L’Italia innovatrice
Nell’ottobre 2014, l’Italia ha ospitato il primo meeting internazionale di B-Corp. Inoltre, l’Italia è il primo paese ad aver proposto il Ddl sul fenomeno socio-economico a cura del senatore Mauro del Barba. In attesa del ddl convertito poi in emendamento alla legge 208/2015, in Italia sono state appena 10 le aziende ad aver superato l’attento vaglio degli standard previsti da B-Lab, l’ente non profit statunitense che rilascia la certificazione, e che meritano di essere elencate tutte per il coraggio della propria innovazione: Nativa, Equilibrium srl, Treedom, Fratelli Carli spa, D-orbit, Habitech, Little Genius International, Mondora srl, Dermophisiologique Srl, Cometech Srl.
Con la legge di Stabilità del 2016 si è introdotta la normativa che le configura a livello giuridico con l’obbligo di esprimere le finalità “di beneficio comune” nell’oggetto sociale, perseguendole mediante “una gestione volta al bilanciamento con l’interesse dei soci e con l’interesse di coloro sui quali l’attività sociale possa avere un impatto”.
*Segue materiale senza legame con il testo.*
Lemma request_notes_ok request c c' o : request_notes request c = (c', Ok o) ->
  exists command, req_body request = Req_Notes command /\ notes_answer_fits command o.
Proof.
  unfold request_notes. destruct (req_body request) as [| | | | | | | | | command | | | | | |]; try discriminate.
  intros Hr. exists command. split; [done |]. apply bind_ok in Hr as (? & ? & _ & Hr). open_stream Hr.
  - apply bind_ok in Hr as (? & ? & Hp & Hr). apply protocol_ok in Hp as [-> Hp]. apply check_ok in Hp as [Hp _].
    apply bind_ok in Hr as (? & ? & _ & Hr). injection Hr as _ <-. bool_facts. by destruct command.
  - apply bind_ok in Hr as (? & ? & Hs & Hr). apply protocol_ok in Hs as [-> Hs].
    apply bind_ok in Hr as (? & query & Hq & Hr). apply protocol_ok in Hq as [-> Hq].
    destruct command; try discriminate Hq. injection Hq as ->.
    apply bind_ok in Hr as (? & [] & Hv & Hr). apply protocol_ok in Hv as [-> Hv].
    apply (stream_loop_ok (fun _ => True)) in Hr as (acc & body & _ & Ht); [| done | done].
    destruct body; try discriminate. cbn [take_notes] in Ht. injection Ht as Ht.
    apply result_bind_ok in Ht as ([] & He & Ht). apply result_bind_ok in Ht as ([] & Hn & Ht). injection Ht as <-.
    apply map_err_ok in Hn. unfold validate_notes_page_start in Hv. apply result_bind_ok in Hv as ([] & _ & Hv).
    apply guard_ok in Hv. bool_facts. done.
  - stream_start Hr Hs Hv.
    apply (stream_loop_ok (fun _ => True)) in Hr as (acc & body & _ & Ht); [| done | done].
    destruct body; try discriminate. cbn [take_content] in Ht. injection Ht as Ht.
    apply result_bind_ok in Ht as ([] & He & Ht).
    destruct (negb _) eqn:Hsha in Ht; [discriminate |]. destruct (negb _) eqn:Hutf in Ht; [discriminate |].
    apply negb_false_iff in Hsha, Hutf. apply String.eqb_eq in Hsha.
    eapply received_content_ok; [| exact Ht]. by rewrite string_of_bytes_bytes by (by apply valid_utf8_bytes).
Qed.
End Answers.
Lemma writes_poll s : state_ok s -> writes (terminal_poll provider rid sid s) (fun s' f =>
  part (stream_sequence s) (stream_sequence s') f /\ state_ok s').
Proof.
  intros Hs. unfold terminal_poll. eapply writes_quiet; [apply quiet_now |]. intros now _.
  destruct (_ || _); [apply writes_ret; split; [apply part_nothing | done] |].
  eapply writes_quiet; [apply quiet_status |]. intros status Hst.
  eapply writes_quiet; [apply quiet_now |]. intros now' _. cbv zeta.
  assert (Hb : stream_body (Resp_TerminalStreamStatus sid status)).
  { eexists. unfold terminal_event. unfold status_ok in Hst. by rewrite Hst, Z.eqb_refl. }
  eapply (writes_bind _ _ (fun x f => part (stream_sequence s) x.1.1 f)
    (fun x s' f => f = [] /\ stream_sequence s' = x.1.1 /\ state_ok s')).
  - destruct (_ || _); [| apply writes_ret, part_nothing].
    intros c c' a Ha. pose proof (writes_frame (stream_sequence s) _ Hb) as Hw.
    apply bind_ok in Ha as (c1 & [] & Hw1 & Ha). apply bind_ok in Ha as (c2 & n & Had & Ha). injection Ha as <- <-.
    destruct (Hw c c2 n) as (f & Hf & Hs' & -> & Hn); [apply bind_ok; eauto |]. exists f. split; [done |]. split; [done |]. by eapply part_one.
  - intros [[n last] sent_at] _ _. apply writes_ret.
    split_and!; [done | done |]. intros final Hfin. by eapply settled_ok.
  - intros [[n last] sent_at] f s' f' Hp (-> & Hn & Hok). rewrite app_nil_r, Hn. done.
Qed.

Definition stop_body (b : ResponseBody) : Prop := exists event, terminal_event sid m true b = Some (event, true).

Lemma writes_end n status : final_ok status -> writes (write_terminal_stream_end rid sid n status)
  (fun _ f => exists stop, numbered rid n [stop] f /\ stop_body stop).
Proof.
  intros [Hs Hr]. unfold write_terminal_stream_end, write_terminal_stream.
  eapply writes_quiet; [apply quiet_now |]. intros now _. eapply writes_weaken; [apply writes_response |].
  intros [] f (p & -> & Hp). eexists. split; [constructor; [exact Hp | constructor] |].
  eexists. unfold terminal_event. unfold status_ok in Hs. by rewrite Hs, Z.eqb_refl, Hr.
Qed.

Lemma writes_turns : forall fuel s, state_ok s -> writes (terminal_turns provider rid sid m fuel s) (fun _ f =>
  exists bodies stop, numbered rid (stream_sequence s) (bodies ++ [stop]) f /\ Forall stream_body bodies /\ stop_body stop).
Proof.
  induction fuel as [| fuel IH]; intros s Hs; cbn [terminal_turns]; [by intros c c' a [=] |].
  eapply (writes_bind _ _ _ (fun turn _ f => match turn with
      | inl status => exists stop, numbered rid (stream_sequence s) [stop] f /\ stop_body stop
      | inr n => exists bodies stop, numbered rid n (bodies ++ [stop]) f /\ Forall stream_body bodies /\ stop_body stop end)).
  - by apply writes_read.
  - intros [status | n] f Hp; [apply writes_end; by destruct Hp |].
    eapply (writes_bind _ _ (fun s' f => part n (stream_sequence s') f /\ state_ok s')).
    + by apply (writes_poll (at_sequence n s)).
    + intros s' f' [_ Hs']. by apply IH.
    + intros s' f1 [] f2 [(b1 & Hn1 & Hb1 & ->) _] (b2 & stop & Hn2 & Hb2 & Hst). exists (b1 ++ b2), stop. split_and!.
      * rewrite <- app_assoc. by apply numbered_app.
      * by apply Forall_app.
      * done.
  - intros [status | n] f [] f'.
    + intros [-> _] (stop & Hn & Hst). by exists [], stop.
    + intros (b1 & Hn1 & Hb1 & ->) (b2 & stop & Hn2 & Hb2 & Hst). exists (b1 ++ b2), stop. split_and!.
      * rewrite <- app_assoc. by apply numbered_app.
      * by apply Forall_app.
      * done.
Qed.

Lemma writes_terminal fuel : writes (serve_terminal_stream provider rid sid m fuel)
  (fun _ f => answered_with 0 rid (Req_Terminal (Term_Stream sid m)) f).
Proof.
  unfold serve_terminal_stream. eapply writes_quiet; [apply quiet_status |]. intros status Hst.
  assert (Hstart : exists event, terminal_event sid m false (Resp_TerminalStreamStart
      {| ts_session_id := sid; ts_max_bytes := m; ts_status := status |}) = Some (event, false)).
  { eexists. unfold terminal_event. simpl. unfold status_ok in Hst. by rewrite Hst, !Z.eqb_refl. }
  eapply (writes_bind _ _ _ (fun _ _ f => exists bodies stop,
    numbered rid 1 (bodies ++ [stop]) f /\ Forall stream_body bodies /\ stop_body stop)).
  - unfold write_terminal_stream. eapply writes_quiet; [apply quiet_now |]. intros now _. apply writes_response.
  - intros u0 ? _. eapply (writes_quiet _ _ (fun n => n = 1)); [apply quiet_advance |]. intros n ->.
    eapply writes_quiet; [apply quiet_now |]. intros now _. eapply writes_weaken; [apply writes_turns | done].
    intros final Hf. by eapply settled_ok.
  - intros [] f [] f' (p & -> & Hp) (bodies & stop & Hn & Hb & Hs). simpl in Hn.
    eapply (with_terminal _ _ _ sid m _ bodies stop); [done | | done | exact Hb | exact Hs].
    simpl. by constructor.
Qed.
End Terminal.
(** * nflstats: a shallow embedding of the scoring formula, the Bayesian
    sequential models, the rushing hyper-parameter tables, the Poisson
    estimator and the draft tables, with the properties stated about them.

    Numbers: Python floats are modelled by exact rationals ([Q], compared
    with [==]); a NaN cell of a pandas column is [None].  Dictionaries are
    stdpp [gmap]s keyed by strings; a DataFrame is the list of its rows in
    row order, each row carrying its index label. *)

From Stdlib Require Import ZArith QArith Qround Qabs Lqa Lia List Ascii String Permutation.
From Stdlib Require Import Sorted.
From stdpp Require Import gmap strings.

Local Open Scope Q_scope.

(** ** Outcomes of Python calls: a value or a raised exception. *)

Inductive exn : Type :=
| IndexError (msg : string)
| KeyError (key : string)
| NameError (name : string)
| AttributeError (name : string)
| AssertionError
| ZeroDivisionError
| TypeError
| ValueError (msg : string)
| RecursionError
| SystemExit (code : Z).

Inductive outcome (A : Type) : Type :=
| Return (a : A)
| Raise (e : exn).
Arguments Return {A} a.
Arguments Raise {A} e.

Definition bind {A B : Type} (m : outcome A) (k : A -> outcome B) : outcome B :=
  match m with
  | Return a => k a
  | Raise e => Raise e
  end.

Notation "'do' x <- m ; k" := (bind m (fun x => k))
  (at level 10, x name, m at level 100, k at level 200).

(** [a // d] on numbers: the floor of the quotient, as a number again. *)
Definition floordiv (x : Q) (d : Z) : Q := inject_Z (Qfloor (x / inject_Z d)).

(** ** get_fantasy_points.py *)
Module Scoring.

(** The attributes of a rule set that [get_points] reads. *)
Record ruleset : Type := {
  ppPY : Q; ppPY25 : Q; ppPC : Q; ppINC : Q; ppPTD : Q; ppINT : Q; pp2PC : Q;
  ppRY : Q; ppRY10 : Q; ppRTD : Q; pp2PR : Q;
  ppREY : Q; ppREY10 : Q; ppREC : Q; ppRETD : Q; pp2PRE : Q;
  ppFUML : Q; ppPAT : Q; ppFGM : Q; ppFG0 : Q
}.

(** [gf = lambda key: df.get(key, 0)] *)
Definition gf (df : gmap string Q) (key : string) : Q := default 0 (df !! key).

Definition get_points (rs : ruleset) (df : gmap string Q) : Q :=
  ppPY rs * gf df "pass_yds"
  + ppPY25 rs * floordiv (gf df "pass_yds") 25
  + ppPC rs * gf df "pass_cmp"
  + ppINC rs * (gf df "pass_att" - gf df "pass_cmp")
  + ppPTD rs * gf df "pass_td"
  + ppINT rs * gf df "pass_int"
  + pp2PC rs * gf df "pass_twoptm"
  + ppRY rs * gf df "rush_yds"
  + ppRY10 rs * floordiv (gf df "rush_yds") 10
  + ppRTD rs * gf df "rush_td"
  + pp2PR rs * gf df "rush_twoptm"
  + ppREY rs * gf df "rec_yds"
  + ppREY10 rs * floordiv (gf df "rec_yds") 10
  + ppREC rs * gf df "rec"
  + ppRETD rs * gf df "rec_td"
  + pp2PRE rs * gf df "rec_twoptm"
  + ppFUML rs * gf df "fumbles_lost"
  + ppPAT rs * gf df "xpm"
  + ppFGM rs * (gf df "fga" - gf df "fgm")
  + ppFG0 rs * gf df "fgm".

(** The specification's reading (section 4.2): a weighted sum, one
    (coefficient, quantity) term per scoring rule, over a total stat row. *)
Definition weighted_sum (terms : list (Q * Q)) : Q :=
  fold_right (fun t acc => fst t * snd t + acc) 0 terms.

Definition floorQ (x : Q) : Q := inject_Z (Qfloor x).

Definition computeFantasyPoints_terms (rs : ruleset) (stat : string -> Q) : list (Q * Q) :=
  [ (ppPY rs, stat "pass_yds"); (ppPY25 rs, floorQ (stat "pass_yds" / 25));
    (ppPC rs, stat "pass_cmp"); (ppINC rs, stat "pass_att" - stat "pass_cmp");
    (ppPTD rs, stat "pass_td"); (ppINT rs, stat "pass_int"); (pp2PC rs, stat "pass_twoptm");
    (ppRY rs, stat "rush_yds"); (ppRY10 rs, floorQ (stat "rush_yds" / 10));
    (ppRTD rs, stat "rush_td"); (pp2PR rs, stat "rush_twoptm");
    (ppREY rs, stat "rec_yds"); (ppREY10 rs, floorQ (stat "rec_yds" / 10));
    (ppREC rs, stat "rec"); (ppRETD rs, stat "rec_td"); (pp2PRE rs, stat "rec_twoptm");
    (ppFUML rs, stat "fumbles_lost"); (ppPAT rs, stat "xpm");
    (ppFGM rs, stat "fga" - stat "fgm"); (ppFG0 rs, stat "fgm") ].

Definition computeFantasyPoints (rs : ruleset) (stat : string -> Q) : Q :=
  weighted_sum (computeFantasyPoints_terms rs stat).

(** A stat row read as a total function: an absent key counts as zero. *)
Definition stat_of (df : gmap string Q) : string -> Q :=
  fun key => match df !! key with Some v => v | None => 0 end.
(** One turn of the loop: the item keeps its id, links and other fields,
    its assets change by hrefs only, and neither the payload nor the link
    store moves. *)
Lemma process_asset_frame (item : Item) (k : string) (a : Asset)
      (st : State Ext) :
  exists item' st',
    process_asset item k a st = (Ok item', st')
    /\ id item' = id item /\ links item' = links item
    /\ item_extra item' = item_extra item
    /\ Forall2 (rehosted (id item)) (assets item) (assets item')
    /\ heap st' = heap st /\ event st' = event st.
Proof.
  destruct st as [ev h w t]. unfold process_asset.
  destruct (is_geotiff a);
    [| eexists; eexists; split; [reflexivity |];
       repeat split; apply rehosted_refl].
  run_monad.
  destruct (requests_get (href a) w) as [[m | content] w1];
    cbn [event heap world trace fst snd].
  - eexists; eexists; split; [reflexivity |]. repeat split.
    apply rehosted_refl.
  - match goal with
    | |- context [put_object ?b ?key ?body ?ct w1] =>
        destruct (put_object b key body ct w1) as [[m | []] w2]
    end; cbn [event heap world trace fst snd].
    + eexists; eexists; split; [reflexivity |]. repeat split.
      apply rehosted_refl.
    + pose proof (assign_href_rehosted (id item) k (assets item)) as Hre.
      destruct (assign_href k (s3_href_of (id item) k) (assets item));
        cbn [event heap world trace fst snd];
        eexists; eexists; (split; [reflexivity |]); repeat split;
        [exact Hre | apply rehosted_refl].
Qed.

Lemma process_assets_frame (signed : list (string * Asset)) :
  forall item (st : State Ext),
  exists item' st',
    process_assets item signed st = (Ok item', st')
    /\ id item' = id item /\ links item' = links item
    /\ item_extra item' = item_extra item
    /\ Forall2 (rehosted (id item)) (assets item) (assets item')
    /\ heap st' = heap st /\ event st' = event st.
Proof.
  induction signed as [| [k a] rest IH]; intros item st; cbn [process_assets].
  - exists item, st. split; [reflexivity |]. repeat split.
    apply rehosted_refl.
  - destruct (process_asset_frame item k a st)
      as (item1 & st1 & Hstep & Hid & Hl & Hx & Ha & Hh & He).
    destruct (IH item1 st1)
      as (item' & st' & Hrun & Hid' & Hl' & Hx' & Ha' & Hh' & He').
    exists item', st'. rewrite (bind_ok _ _ _ _ _ Hstep).
    split; [exact Hrun |]. rewrite Hid in Ha'.
    repeat split; try congruence.
    eapply Forall2_rehosted_trans; eassumption.
Qed.

(** X2. Asset-download mode rewrites hrefs and nothing else: whenever the
    transform returns, the item has the same id, links and other fields;
    its assets are the same in number, order, keys, media types and other
    fields, and each href is either the original one or the S3 location
    of its key; the link objects and the payload are untouched. *)
Theorem download_rewrites_hrefs_only (item : Item) (st : State Ext)
        (item' : Item) (st' : State Ext) :
  download_and_update_item item st = (Ok item', st') ->
  id item' = id item /\ links item' = links item
  /\ item_extra item' = item_extra item
  /\ Forall2 (rehosted (id item)) (assets item) (assets item')
  /\ heap st' = heap st /\ event st' = event st.
Proof.
  intros Hrun. rewrite download_run in Hrun.
  destruct (sign item (world st)) as [[m | signed] w']; [discriminate |].
  destruct (process_assets_frame (assets signed) item
              (mkState (event st) (heap st) w'
                       (trace st ++ [Log INFO (DownloadingAssets (id item));
                                     Sign (id item)])))
    as (item2 & st2 & Hrun2 & H).
  rewrite Hrun2 in Hrun. injection Hrun as <- <-. exact H.
Qed.

(** With the network down, a turn of the loop returns the item as it
    is, and stores nothing. *)
Lemma process_asset_offline (item : Item) (k : string) (a : Asset)
      (st : State Ext) (t0 : list effect) :
  network_down ->
  appended (fun e => match e with PutObject _ _ _ _ => False | _ => True end)
           t0 st ->
  exists st',
    process_asset item k a st = (Ok item, st')
    /\ appended (fun e => match e with
                          | PutObject _ _ _ _ => False
                          | _ => True
                          end) t0 st'.
Proof.
  intros Hdown Hs. destruct st as [ev h w t]. unfold process_asset.
  destruct (is_geotiff a); [| now exists (mkState ev h w t)].
  run_monad. destruct (Hdown (href a) w) as (m & w1 & Hget). rewrite Hget.
  cbn [event heap world trace fst snd].
  eexists. split; [reflexivity |]. appended_close.
Qed.

(** X3. With the network down (every fetch fails), asset-download mode
    still returns whenever signing succeeds, the item it returns is the
    item it was given, unchanged, and nothing is written to the object
    store. *)
Theorem outage_leaves_item (item : Item) (st : State Ext) :
  network_down ->
  forall signed w',
    sign item (world st) = (inr signed, w') ->
    exists st',
      download_and_update_item item st = (Ok item, st')
      /\ appended (fun e => match e with
                            | PutObject _ _ _ _ => False
                            | _ => True
                            end) (trace st) st'.
Proof.
  intros Hdown signed w' Hs. rewrite download_run, Hs.
  assert (Hloop : forall l (s : State Ext),
             appended (fun e => match e with
                                | PutObject _ _ _ _ => False
                                | _ => True
                                end) (trace st) s ->
             exists st',
               process_assets item l s = (Ok item, st')
               /\ appended (fun e => match e with
                                     | PutObject _ _ _ _ => False
                                     | _ => True
                                     end) (trace st) st').
  { induction l as [| [k a] rest IH]; intros s Hs'; cbn [process_assets].
    - now exists s.
    - destruct (process_asset_offline item k a s (trace st) Hdown Hs')
        as (s1 & Hstep & Hs1).
      rewrite (bind_ok _ _ _ _ _ Hstep). now apply IH. }
  apply Hloop.
  exists [Log INFO (DownloadingAssets (id item)); Sign (id item)].
  split; [reflexivity | repeat constructor].
Qed.

(** The effects of one turn of the loop are those of its asset. *)
Lemma process_asset_effects (item_id : string)
      (signed : list (string * Asset)) (item : Item) (k : string)
      (a : Asset) (st : State Ext) (t0 : list effect) :
  id item = item_id -> In (k, a) signed ->
  appended (asset_effect item_id signed) t0 st ->
  appended (asset_effect item_id signed) t0
           (snd (process_asset item k a st)).
Proof.
  intros Hid Hin Hs. destruct st as [ev h w t]. unfold process_asset.
  destruct (is_geotiff a) eqn:Hgeo; [| exact Hs].
  assert (Hget : asset_effect item_id signed (Get (href a))).
  { cbn. now exists k, a. }
  assert (Hput : forall content,
             asset_effect item_id signed
               (PutObject CIRRUS_DATA_BUCKET (s3_key_of (id item) k) content
                          (match media_type a with
                           | Some mt => mt
                           | None => ""
                           end))).
  { intros content. cbn. split; [reflexivity |]. exists k, a.
    rewrite Hid. repeat split; try assumption.
    unfold is_geotiff in Hgeo. now destruct (media_type a). }
  run_monad.
  destruct (requests_get (href a) w) as [[m | content] w1];
    cbn [event heap world trace fst snd].
  - appended_close.
  - specialize (Hput content).
    match goal with
    | |- context [put_object ?b ?key ?body ?ct w1] =>
        destruct (put_object b key body ct w1) as [[m | []] w2]
    end; cbn [event heap world trace fst snd].
    + appended_close.
    + destruct (assign_href k (s3_href_of (id item) k) (assets item));
        cbn [event heap world trace fst snd]; appended_close.
Qed.

(** X4. Once the item is signed, all that asset-download mode does to the
    outside is: sign the item, fetch signed GeoTIFF assets, and store
    objects in the data bucket, each under the key
    [sentinel-2-l2a/<item id>/<asset key>.tif] of a signed GeoTIFF asset
    and with that asset's media type as content type; the rest is log
    records.  It never queries the catalog. *)
Theorem download_effects (item : Item) (st : State Ext)
        (signed : Item) (w' : Ext) :
  sign item (world st) = (inr signed, w') ->
  appended (asset_effect (id item) (assets signed)) (trace st)
           (snd (download_and_update_item item st)).
Proof.
  intros Hs. rewrite download_run, Hs.
  assert (Hloop : forall l item0 (s : State Ext),
             incl l (assets signed) -> id item0 = id item ->
             appended (asset_effect (id item) (assets signed)) (trace st) s ->
             appended (asset_effect (id item) (assets signed)) (trace st)
                      (snd (process_assets item0 l s))).
  { induction l as [| [k a] rest IH]; intros item0 s Hincl Hid Hs';
      cbn [process_assets]; [exact Hs' |].
    pose proof (process_asset_effects (id item) (assets signed) item0 k a s
                  (trace st) Hid (Hincl _ (or_introl eq_refl)) Hs') as Hstep.
    destruct (process_asset_frame item0 k a s)
      as (item1 & s1 & Hrun & Hid1 & _).
    rewrite Hrun in Hstep. rewrite (bind_ok _ _ _ _ _ Hrun).
    apply IH; [| congruence | exact Hstep].
    intros x Hx. apply Hincl. now right. }
  apply Hloop; [apply incl_refl | reflexivity |].
  exists [Log INFO (DownloadingAssets (id item)); Sign (id item)].
  split; [reflexivity |]. repeat constructor.
Qed.

End DownloadFrame.

(** ** What the handler may do to the outside *)

Section Guarded.
Context {Ext : Type} {D : Deployment Ext}.
Variable P : effect -> Prop.
Variable t0 : list effect.
Hypothesis Plog : forall lv r, P (Log lv r).

Lemma read_config_appends :
  triple (appended (Ext := Ext) P t0) read_config
         (fun cfg s => appended (Ext := Ext) P t0 s /\ task_configuration (event s) = Ok cfg)
         (fun _ s => appended (Ext := Ext) P t0 s).
Proof.
  intros [ev h w t] Hs. unfold read_config, json_dumps. run_monad.
  destruct (Json.dumps (VDict ev)); cbn [event heap world trace fst snd];
    [| exact Hs].
  destruct (task_configuration ev) eqn:Hcfg; [split; [| reflexivity] |];
    appended_close.
Qed.

Lemma on_exception_appends (e : exn) :
  triple (appended (Ext := Ext) P t0) (on_exception e)
         (fun _ _ => False) (fun _ s => appended (Ext := Ext) P t0 s).
Proof.
  intros [ev h w t] Hs. unfold on_exception, ensure_list, extend_at.
  run_monad.
  destruct (Py.mem (KStr "errors") ev);
    cbn [negb event heap world trace fst snd].
  - destruct (Py.get (KStr "errors") ev) as [[] |];
      cbn [event heap world trace fst snd]; appended_close.
  - rewrite PyFacts.get_set_same. cbn [event heap world trace fst snd].
    appended_close.
Qed.

Lemma query_appends (tile date max_items download_assets : value) :
  P (ClientOpen STAC_API_URL API_MODIFIER) ->
  (forall dq, P (Search API_MODIFIER COLLECTION dq tile max_items)) ->
  triple (appended (Ext := Ext) P t0)
         (query_planetary_computer tile date max_items download_assets)
         (fun _ s => appended (Ext := Ext) P t0 s) (fun _ s => appended (Ext := Ext) P t0 s).
Proof.
  intros Hopen Hsearch [ev h w t] Hs. unfold query_planetary_computer.
  run_monad.
  destruct (client_open STAC_API_URL API_MODIFIER w) as [[m | []] w1];
    cbn [event heap world trace fst snd]; [appended_close |].
  destruct (datetime_query date) as [dq | e];
    cbn [event heap world trace fst snd]; [| appended_close].
  specialize (Hsearch dq).
  destruct (search_items API_MODIFIER COLLECTION dq tile max_items h w1)
    as [[[m | items] h1] w2]; cbn [event heap world trace fst snd];
    [appended_close |].
  destruct (Py.truthy download_assets);
    [destruct (Nat.ltb 20 (List.length items)) |];
    cbn [event heap world trace fst snd]; appended_close.
Qed.

Lemma log_appends (lv : level) (r : record) E :
  triple (appended (Ext := Ext) P t0) (log lv r)
         (fun _ s => appended (Ext := Ext) P t0 s) E.
Proof. intros [ev h w t] Hs. run_monad. appended_close. Qed.

Lemma prepare_appends (item : Item) E :
  triple (appended (Ext := Ext) P t0) (prepare_item_for_indexing item)
         (fun _ s => appended (Ext := Ext) P t0 s) E.
Proof.
  intros [ev h w t] Hs. rewrite prepare_run.
  cbn [event heap world trace]. appended_close.
Qed.

(** The loop over the items in metadata-only mode adds nothing to the
    trace. *)
Lemma process_items_metadata_appends (download_assets : value)
      (items : list Item) :
  Py.truthy download_assets = false ->
  forall acc,
    triple (appended (Ext := Ext) P t0) (process_items download_assets items acc)
           (fun _ s => appended (Ext := Ext) P t0 s) (fun _ s => appended (Ext := Ext) P t0 s).
Proof.
  intros Hoff. induction items as [| item rest IH]; intros acc;
    cbn [process_items].
  - now apply triple_ret.
  - rewrite Hoff. eapply triple_bind.
    + apply prepare_appends.
    + intros item'. eapply triple_bind; [| intros feature; apply IH].
      intros s Hs. exact Hs.
Qed.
Indubbiamente, è dunque doveroso gioire del fatto che abbiamo, una volta tanto, il primato in Europa nell’innovazione giuridica in uno specifico settore, un settore che come abbiamo avuto modo di constatare dall’esperienza statunitense è inoltre fortemente in espansione. È altrettanto lecito osservare che se il tutto venisse accompagnato dall’approvazione del disegno di legge della riforma del terzo settore, si aprirebbero scenari decisamente più interessanti ma soprattutto definiti di un’opportuna evoluzione giuridica del mondo profit e non profit, maggiormente a passo con i tempi della società in cui viviamo.